What to produce:
Transcribe the following entries word for word. End with the line where "- specialize (Hs _ (fun fv" appears.

Extracted information:
(** ** Sizes *)

Lemma entry_size_ok k e : entry_ok e -> exists n, entry_size k e = Some n /\ 0 <= n.
Proof.
  intros H. unfold entry_ok, entry_size in *. pose proof (zlen_nonneg k).
  assert (forall (A : Type) (f : A -> Z) l, (forall x, 0 <= f x) -> 0 <= sum_list (map f l)) as Hs.
  { intros A f l Hf. induction l as [|x l IH]; simpl; [done|]. specialize (Hf x). lia. }
  destruct (type e), (value e); try done; eexists; (split; [done|]).
  - pose proof (zlen_nonneg v). lia.
  - specialize (Hs _ (fun item => zlen item + 16) l (fun x => ltac:(pose proof (zlen_nonneg x); lia))). lia.
  - specialize (Hs _ (fun fv => zlen fv.1 + zlen fv.2 + 32) d
      (fun x => ltac:(pose proof (zlen_nonneg x.1); pose proof (zlen_nonneg x.2); lia))). lia.
Qed.

Lemma total_size_ok (es : dict bytes KeyEntry) :
  Forall (fun ke => entry_ok ke.2) es -> exists n, total_size es = Some n /\ 0 <= n.
Proof.
  induction 1 as [|[k e] es He _ (n & IH & Hn)]; simpl; [by exists 0|].
  destruct (entry_size_ok k e He) as (s & -> & Hs). rewrite IH. eexists. split; [done|]. lia.
Qed.

Lemma store_ok_entries st : store_ok st -> Forall (fun ke => entry_ok ke.2) (entries st).
Proof.
  intros Hok. apply Forall_forall. intros [k e] Hin. simpl. eapply Hok. by apply dict_elem_get; [apply Hok|].
Qed.

Lemma memory_usage_spec now st :
  store_ok st -> exists used, memory_usage now st = (Ok used, purge_expired now st) /\ 0 <= used /\
    total_size (entries (purge_expired now st)) = Some used.
Proof.
  intros Hok. unfold memory_usage.
  destruct (total_size_ok (entries (purge_expired now st))) as (n & Hn & H0).
  { by apply store_ok_entries, purge_expired_ok. }
  rewrite Hn. eauto.
Qed.

(** ** Purging and forgetting keep the other fields *)

Definition same_limits (st st' : Store) : Prop :=
  maxmemory_bytes st' = maxmemory_bytes st /\ maxmemory_policy st' = maxmemory_policy st.

Lemma forget_all_limits st ks : same_limits st (forget_all st ks).
Proof. revert st. induction ks as [|k ks IH]; intros st; simpl; [done|]. destruct (IH (forget st k)). by split. Qed.

Lemma purge_limits now st : same_limits st (purge_expired now st).
Proof. apply forget_all_limits. Qed.

Lemma forget_all_evicted st ks : evicted_keys (forget_all st ks) = evicted_keys st.
Proof. revert st. induction ks as [|k ks IH]; intros st; simpl; [done|]. apply (IH (forget st k)). Qed.

Lemma purge_evicted now st : evicted_keys (purge_expired now st) = evicted_keys st.
Proof. apply forget_all_evicted. Qed.

Lemma forget_all_access st ks k :
  store_ok st -> dict_get (last_access (forget_all st ks)) k =
  if bool_decide (k ∈ ks) then None else dict_get (last_access st) k.
Proof.
  revert st. induction ks as [|j ks IH]; intros st H; simpl; [done|].
  rewrite IH by auto with redis. simpl.
  destruct (decide (j = k)) as [->|Hne].
  - rewrite (bool_decide_true (k ∈ k :: ks)) by set_solver.
    case_bool_decide; [done|]. apply dict_get_del_eq, H.
  - rewrite dict_get_del_ne by done. by rewrite (bool_decide_ext (k ∈ j :: ks) (k ∈ ks)) by set_solver.
Qed.

(** [st'] holds some of the entries of [st], unchanged, with their access times. *)
Definition shrinks (st st' : Store) : Prop :=
  forall k e, dict_get (entries st') k = Some e ->
    dict_get (entries st) k = Some e /\ dict_get (last_access st') k = dict_get (last_access st) k.
Lemma packs_u32 z : 0 <= z -> packs (pack_u32 z) (fits_u32 z).
Proof. intros Hz. unfold pack_u32, fits_u32. case_if; simpl; [lia|]. split; [done|lia]. Qed.

Lemma packs_bytes d : packs (pack_bytes d) (fits_u32 (zlen d)).
Proof. apply (packs_ret _ (fun n => n ++ d)), packs_u32, zlen_nonneg. Qed.

Lemma packs_record ke : entry_ok ke.2 -> packs (dump_record ke) (representable ke).
Proof.
  destruct ke as [key [t v x]]. unfold entry_ok, dump_record, representable. simpl. intros Hok.
  rewrite <- andb_assoc. apply packs_bind; [apply packs_bytes|]. intros k.
  rewrite <- (andb_true_l (_ && _)). apply packs_bind; [by destruct t|]. intros tb.
  apply packs_bind.
  { destruct x as [ms|]; [|done]. unfold pack_i64. case_if; simpl; [lia|]. split; [done|lia]. }
  intros xb. apply (packs_ret _ (fun v => k ++ tb ++ xb ++ v)).
  unfold dump_value. simpl. destruct t, v; try done.
  - apply packs_bytes.
  - apply packs_bind; [apply packs_u32, zlen_nonneg|]. intros n.
    apply (packs_ret _ (fun parts => n ++ concat parts)). apply packs_rmapM, packs_bytes.
  - apply packs_bind; [apply packs_u32, zlen_nonneg|]. intros n.
    apply (packs_ret _ (fun parts => n ++ concat parts)). apply packs_rmapM. intros [f v]. simpl.
    apply packs_bind; [apply packs_bytes|]. intros fb. apply (packs_ret _ (fun v => fb ++ v)), packs_bytes.
Qed.

Lemma packs_entries es : Forall (fun ke => entry_ok ke.2) es -> packs (dump_rdb_entries es) (fits_u32 (zlen es) && forallb representable es).
Proof.
  intros HF. unfold dump_rdb_entries. rewrite <- (andb_true_l (_ && _)). apply packs_bind; [done|]. intros ver.
  apply packs_bind; [apply packs_u32, zlen_nonneg|]. intros n. rewrite <- (andb_true_r (forallb _ _)).
  apply packs_bind.
  - induction HF as [|ke es He HF IH]; [done|]. cbn [rmapM forallb]. apply packs_bind; [by apply packs_record|].
    intros y. destruct (rmapM dump_record es); [done|]. exact IH.
  - intros recs. rewrite <- (andb_true_r true). apply packs_bind; [|done].
    pose proof (crc32_u32 (MAGIC ++ ver ++ n ++ concat recs)) as Hc. unfold u32 in Hc.
    pose proof (packs_u32 _ (proj1 Hc)) as Hu. unfold fits_u32 in Hu.
    by replace (crc32 (MAGIC ++ ver ++ n ++ concat recs) <? 2 ^ 32) with true in Hu by lia.
Qed.

Lemma snapshot_entries_ok now st : store_ok st -> Forall (fun ke => entry_ok ke.2) (snapshot now st).1.
Proof.
  intros Hok. unfold snapshot. simpl. rewrite copy_items_id. apply Forall_forall. intros [k e] [_ He]%list_elem_of_filter.
  eapply Hok. apply dict_elem_get; [apply Hok|exact He].
Qed.

(** ** The size of a snapshot *)

Definition blob_size (x : bytes) : Z := 4 + zlen x.

Definition record_size (ke : bytes * KeyEntry) : Z :=
  blob_size ke.1 + 9 +
  match value ke.2 with
  | VBytes v => blob_size v
  | VDeque items => 4 + zsum (map blob_size items)
  | VDict d => 4 + zsum (map (fun fv => blob_size fv.1 + blob_size fv.2) d)
  end.

Lemma pack_bytes_size d l : pack_bytes d = Ok l -> zlen l = blob_size d.
Proof.
  unfold pack_bytes, blob_size. intros (n & Hn & H)%rbind_ok. injection H as <-. apply unpack_pack_u32 in Hn as [_ Hn].
  rewrite zlen_app. unfold zlen at 1. by rewrite Hn.
Qed.

Lemma rmapM_size {A} (f : A -> result bytes) (g : A -> Z) l parts :
  (forall x y, f x = Ok y -> zlen y = g x) -> rmapM f l = Ok parts -> zlen (concat parts) = zsum (map g l).
Proof.
  intros Hf. revert parts. induction l as [|x l IH]; intros parts H; cbn [rmapM] in H; [injection H as <-; done|].
  apply rbind_ok in H as (y & Hy & H). apply rbind_ok in H as (ys & Hys & H). injection H as <-.
  cbn [concat map]. rewrite zlen_app, (Hf _ _ Hy), (IH _ Hys). done.
Qed.

Lemma dump_record_size ke l : dump_record ke = Ok l -> zlen l = record_size ke.
Proof.
  destruct ke as [key [t v x]]. unfold dump_record, record_size. cbn [fst snd type value expire_at_ms].
  intros (k & Hk%pack_bytes_size & H)%rbind_ok. apply rbind_ok in H as (tb & Ht & H). apply rbind_ok in H as (xb & Hx & H).
  apply rbind_ok in H as (vb & Hv & H). injection H as <-. rewrite !zlen_app, Hk.
  assert (zlen tb = 1) as -> by (destruct t; injection Ht as <-; done).
  assert (zlen xb = 8) as ->.
  { unfold pack_i64 in Hx. match type of Hx with (if ?c then _ else _) = _ => destruct c; [|done] end. assert (xb = le_split 8 ((match x with None => -1 | Some ms => ms end) mod 2 ^ 64)) as -> by congruence.
    unfold zlen. by rewrite length_le_split. }
  enough (zlen vb = match v with VBytes v => blob_size v | VDeque items => 4 + zsum (map blob_size items)
    | VDict d => 4 + zsum (map (fun fv => blob_size fv.1 + blob_size fv.2) d) end) by lia.
  unfold dump_value in Hv. cbn [type value] in Hv. destruct t, v; try done; [by apply pack_bytes_size| |].
  all: apply rbind_ok in Hv as (n & Hn & Hv); apply rbind_ok in Hv as (parts & Hp & Hv); injection Hv as <-.
  all: apply unpack_pack_u32 in Hn as [_ Hn]; rewrite zlen_app; unfold zlen at 1; rewrite Hn; f_equal.
  - eapply rmapM_size, Hp. apply pack_bytes_size.
  - eapply rmapM_size, Hp. intros [f w] y. cbn [fst snd]. intros (fb & Hf%pack_bytes_size & H)%rbind_ok.
    apply rbind_ok in H as (wb & Hw%pack_bytes_size & H). injection H as <-. by rewrite zlen_app, Hf, Hw.
Qed.

Lemma dump_size es data : dump_rdb_entries es = Ok data -> zlen data = 20 + zsum (map record_size es).
Proof.
  intros (ver & count & recs & crc & Hv & Hc & Hr & Hx & ->)%dump_shape.
  apply unpack_pack_u32 in Hv as [_ Hv]. apply unpack_pack_u32 in Hc as [_ Hc]. apply unpack_pack_u32 in Hx as [_ Hx].
  rewrite !zlen_app, (rmapM_size _ _ _ _ dump_record_size Hr). unfold zlen. rewrite Hv, Hc, Hx. cbn. lia.
Qed.

(** A keyspace whose entries can be written is written; the order of its keys
    does not change the size. *)
Lemma dump_live now st :
  store_ok st -> fits_u32 (zlen (map_to_list (live now st))) = true -> map_Forall (fun k e => representable (k, e) = true) (live now st) ->
  exists data, dump_rdb_entries (snapshot now st).1 = Ok data /\ zlen data = 20 + zsum (map record_size (map_to_list (live now st))).
Proof.
  intros Hok Hn Hrep. assert ((snapshot now st).1 ≡ₚ map_to_list (live now st)) as Hperm.
  { unfold snapshot, iter_entries. simpl. rewrite copy_items_id. set (es := filter _ _). assert (dict_ok es) as Hes by (apply dict_filter_ok, Hok).
    rewrite <- (map_to_list_to_map es) by exact Hes. f_equiv. apply map_eq. intros k. rewrite live_lookup.
    change (list_to_map es) with (dict_map es). rewrite <- dict_get_map. unfold es. rewrite dict_get_filter by apply Hok. destruct (dict_get (entries st) k) as [e|]; [|done]. cbn. by destruct (is_expired _ _). }
  pose proof (packs_entries _ (snapshot_entries_ok now st Hok)) as Hp.
  assert (fits_u32 (zlen (snapshot now st).1) && forallb representable (snapshot now st).1 = true) as Hc.
  { apply andb_true_iff. split; [unfold zlen in *; by rewrite Hperm|]. apply forallb_forall. intros [k e] Hin%list_elem_of_In.
    rewrite Hperm in Hin. apply elem_of_map_to_list in Hin. by apply Hrep. }
  rewrite Hc in Hp. destruct (dump_rdb_entries (snapshot now st).1) as [data|e] eqn:E; [|by destruct Hp].
  exists data. split; [done|]. rewrite (dump_size _ _ E). by rewrite Hperm.
Qed.

Lemma snapshot_dumpable now st : store_ok st -> 0 <= now -> Forall (fun ke => dumpable ke.2) (snapshot now st).1.
Proof.
  intros Hok Hnow. unfold snapshot, iter_entries. simpl. rewrite copy_items_id.
  apply Forall_forall. intros [k e] [Hl He]%list_elem_of_filter. simpl in *. split.
  - eapply Hok. apply dict_elem_get; [apply Hok|exact He].
  - destruct (expire_at_ms e) as [t|]; [|done]. simpl in Hl. lia.
Qed.

(** A snapshot, dumped and loaded at a later time. *)
Lemma snapshot_restores now now' max st st0 data :
  store_ok st -> 0 <= now <= now' -> dump_rdb_entries (snapshot now st).1 = Ok data -> zlen data <= max ->
  exists st2, load_rdb_into now' max st0 data = (Ok (zlen (entries st2)), st2) /\
    store_ok st2 /\ live now' st2 = live now' st /\ dict_map (entries st2) = live now' st.
Proof.
  intros Hok Hnow Hdump Hmax. unfold snapshot, iter_entries in Hdump. simpl in Hdump.
  rewrite copy_items_id in Hdump.
  pose proof (snapshot_dumpable now st Hok ltac:(lia)) as Hd. unfold snapshot, iter_entries in Hd. simpl in Hd. rewrite copy_items_id in Hd.
  set (es := filter (fun ke => is_expired (expire_at_ms ke.2) now = false) (entries st)) in *.
  assert (dict_ok es) as Hes by (by apply dict_filter_ok, Hok).
  pose proof (load_dump now' max es data Hes Hd Hdump Hmax) as Hload.
  unfold load_rdb_into, load_rdb. replace (max <? zlen data) with false by lia. rewrite Hload.
  set (d := filter _ es) in *. exists (load_entries st0 d).
  assert (entries (load_entries st0 d) = d) as He by apply copy_items_id.
  assert (dict_map d = live now' st) as Hm.
  { apply map_eq. intros k. rewrite <- dict_get_map, live_lookup. unfold d, es.
    rewrite dict_get_filter by done. rewrite dict_get_filter by apply Hok.
    destruct (dict_get (entries st) k) as [e|]; [|done]. simpl.
    destruct (is_expired (expire_at_ms e) now) eqn:E1; simpl.
    - by rewrite (is_expired_mono _ now now') by (done || lia).
    - by destruct (is_expired (expire_at_ms e) now'). }
  split_and!.
  - by rewrite He.
  - apply load_entries_ok. by eapply load_entries_well_formed.
  - unfold live at 1. rewrite He, Hm. apply map_filter_id. intros k e. rewrite live_lookup.
    destruct (dict_get (entries st) k) as [e'|]; [|done]. simpl.
    destruct (is_expired (expire_at_ms e') now') eqn:E; [done|]. by intros [= <-].
  - by rewrite He.
Qed.

(** ** Properties *)

(** C8 A saved snapshot restores the keyspace: whatever a store holds when
    [dump_rdb_bytes] succeeds on it, loading the bytes at any later time into
    any store (within the size limit) succeeds, reports the number of entries
    installed, keeps the invariant, and shows exactly the entries of the
    original store that are still alive at that time. *)
Theorem rdb_save_restore now now' max st st' st0 data :
  store_ok st -> 0 <= now <= now' -> dump_rdb_bytes now st = (Ok data, st') -> zlen data <= max ->
  exists st2, load_rdb_into now' max st0 data = (Ok (zlen (entries st2)), st2) /\
    store_ok st2 /\ live now' st2 = live now' st /\ dict_map (entries st2) = live now' st.
Proof.
  intros Hok Hnow Hdump Hmax. apply (snapshot_restores now); try done. unfold dump_rdb_bytes in Hdump.
  destruct (snapshot now st) as [es st1]. by injection Hdump.
Qed.

Lemma rdb_save_restore_witness :
  exists st2, load_rdb_into 9000 1000 (new_store 0 noeviction)
      match dump_rdb_bytes 100 (load_entries (new_store 0 noeviction) ex_entries) with (Ok d, _) => d | _ => [] end
    = (Ok 3, st2) /\ live 9000 st2 = live 9000 (load_entries (new_store 0 noeviction) ex_entries).
Proof.
  destruct (rdb_save_restore 100 9000 1000 (load_entries (new_store 0 noeviction) ex_entries)
    (dump_rdb_bytes 100 (load_entries (new_store 0 noeviction) ex_entries)).2 (new_store 0 noeviction)
    match dump_rdb_bytes 100 (load_entries (new_store 0 noeviction) ex_entries) with (Ok d, _) => d | _ => [] end)
    as (st2 & H & _ & Hlive & _).
  - apply load_entries_ok, ex_entries_ok.
  - lia.
  - vm_compute. reflexivity.
  - vm_compute. discriminate.
  - exists st2. split; [|exact Hlive]. rewrite H. do 2 f_equal.
    assert (load_rdb_into 9000 1000 (new_store 0 noeviction)
      match dump_rdb_bytes 100 (load_entries (new_store 0 noeviction) ex_entries) with (Ok d, _) => d | _ => [] end
      = (Ok (zlen (entries st2)), st2)) as H' by exact H.
    vm_compute in H'. injection H' as E _. symmetry. exact E.
Defined.

(** C21 A snapshot with one damaged byte is never loaded: replace any single
    byte of a dump (in the magic, the version, the records, the checksum or
    the footer) by a different one and [load_rdb_bytes] raises. *)
Theorem rdb_corruption_detected now max es data data' :
  Forall (fun ke => dumpable ke.2) es -> dump_rdb_entries es = Ok data -> changed data data' ->
  exists msg, load_rdb_bytes now max data' = Err (RdbError msg).
Proof.
  intros Hd H Hch. destruct (load_rdb_bytes now max data') as [d|e] eqn:Hload.
  - exfalso. apply load_inv in Hload as (version & count & records & off & _ & H1 & H2 & Hv & H3 & H4 & H5 & _).
    destruct Hv as [-> | ->].
    + apply rbind_ok in H2 as ([raw o] & H2 & Hraw). injection Hraw as Hraw _.
      by eapply (changed_to_legacy es).
    + destruct (rd_advance (Reader := read_many_reader 13 read_record count ltac:(lia) read_record_reader)
        data' 12 records off ltac:(lia) H4) as [Hoff _].
      apply trailer_inv in H5 as (body' & crc' & Hdata' & _ & Hl & Hcrc); [|lia].
      apply dump_shape in H as (ver & cnt & recs & crc & _ & _ & _ & Hx & ->).
      by eapply changed_trailer.
  - apply load_error in Hload. destruct e; try done. eauto.
Qed.

Lemma rdb_corruption_detected_witness :
  changed ex_dump (b "BYOS" ++ drop 4 ex_dump) /\
    exists msg, load_rdb_bytes 100 1000 (b "BYOS" ++ drop 4 ex_dump) = Err (RdbError msg).
Proof.
  assert (changed ex_dump (b "BYOS" ++ drop 4 ex_dump)) as Hc by (do 3 apply changed_next; by apply changed_here).
  split; [exact Hc|]. apply (rdb_corruption_detected 100 1000 ex_entries ex_dump).
  - apply ex_dumpable.
  - apply ex_dump_eq.
  - exact Hc.
Defined.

Answer box:
(** ** Sizes *)

Lemma entry_size_ok k e : entry_ok e -> exists n, entry_size k e = Some n /\ 0 <= n.
Proof.
  intros H. unfold entry_ok, entry_size in *. pose proof (zlen_nonneg k).
  assert (forall (A : Type) (f : A -> Z) l, (forall x, 0 <= f x) -> 0 <= sum_list (map f l)) as Hs.
  { intros A f l Hf. induction l as [|x l IH]; simpl; [done|]. specialize (Hf x). lia. }
  destruct (type e), (value e); try done; eexists; (split; [done|]).
  - pose proof (zlen_nonneg v). lia.
  - specialize (Hs _ (fun item => zlen item + 16) l (fun x => ltac:(pose proof (zlen_nonneg x); lia))). lia.
  - specialize (Hs _ (fun fv => zlen fv.1 + zlen fv.2 + 32) d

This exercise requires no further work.